People had obviously looked at hearts from the time of Moses at least, and probably from Abel. But Galen decided from his otherwise very careful observations (this was a fellow who could do cataract surgery among others) that the venous and arterial systems were unconnected, that the spirit principle entered the lung and thus the blood and somehow diffused through pores in the septum of the heart to join the vital principle coming from the liver, which generated the blood for the rest of the body, where it was consumed. There is evidence that Galen even recognized the pump function of the heart. (The heart valves were discovered by Erasistratus around 300 years before Christ, or nearly 500 years before Galen. Galen knows there is evidence for a one way flow, and he knows these arguments for the pump feature.

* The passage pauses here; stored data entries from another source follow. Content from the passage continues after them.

(** * HSA intrinsic lowering rules of numba ([numba/hsa/hsaimpl.py])

    A shallow embedding of the lowering rules for the HSAIL work-item
    intrinsics, the atomic add and the shared-memory array allocation,
    together with the properties of them that the specification states.

    The rules are compile-time code: they receive a target context and an
    LLVM builder from the host compiler and drive them.  The embedding keeps
    that shape.  The LLVM module and the builder form an explicit state
    ([lstate]); a rule is a computation in a state-and-exception monad
    ([Lower]) in which a Python [raise] keeps the state reached so far; the
    host's tables and helpers that are not part of the file (manglers, type
    mapping, target constants, data layout) are the fields of type classes. *)

From stdpp Require Import base option list strings pretty gmap.
From Stdlib Require Import ZArith Lia Ascii.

He corrects the very mistaken notion that the vessels are full of air.)

His inability to see the capillaries should not have prevented him from making the simple calculation that Harvey later made of the untenable quantity of blood consumed each day under his theory.

It has been argued that Galen's desire to vindicate Plato's view of the soul against the Stoics blinded him to the obvious conclusions of his observations.

What explains the ensuing 1300 years of willful blindness? (There might have been a Muslim, Ibn Al-Nafis, who discovered the pulmonary circulation a few hundred years prior to Harvey, being uninhibited by the Greek philosophical arguments.) There was certainly there was much distraction from investigation. The prohibitions against dissection existed in Rome as well as in the church, so it wasn't just that, though the prohibition may have meant more to Christians for different reasons. (Vivisection of animals was at least discouraged by the church, if not fully prohibited at times. This was a important part of Harvey's experiments.) Basically, I think there was no incentive theologically to change the view.

It has been argued that lack of accurate experimentation is what kept first Erasistratus, then Galen, then Spieghel, from drawing accurate conclusions. Granted that these men did not have all the tools, or all the colleagues competing, or all the previous knowledge and successes to build on. Nonetheless, they were incredible observers, great theorists, insightful concluders. Except when their assumptions were wrong.

So what looks like the accurate scientific explanation might not be,
even if it held for 1400 years. And wrong interpretations flow from
wrong presuppositions, theological ones.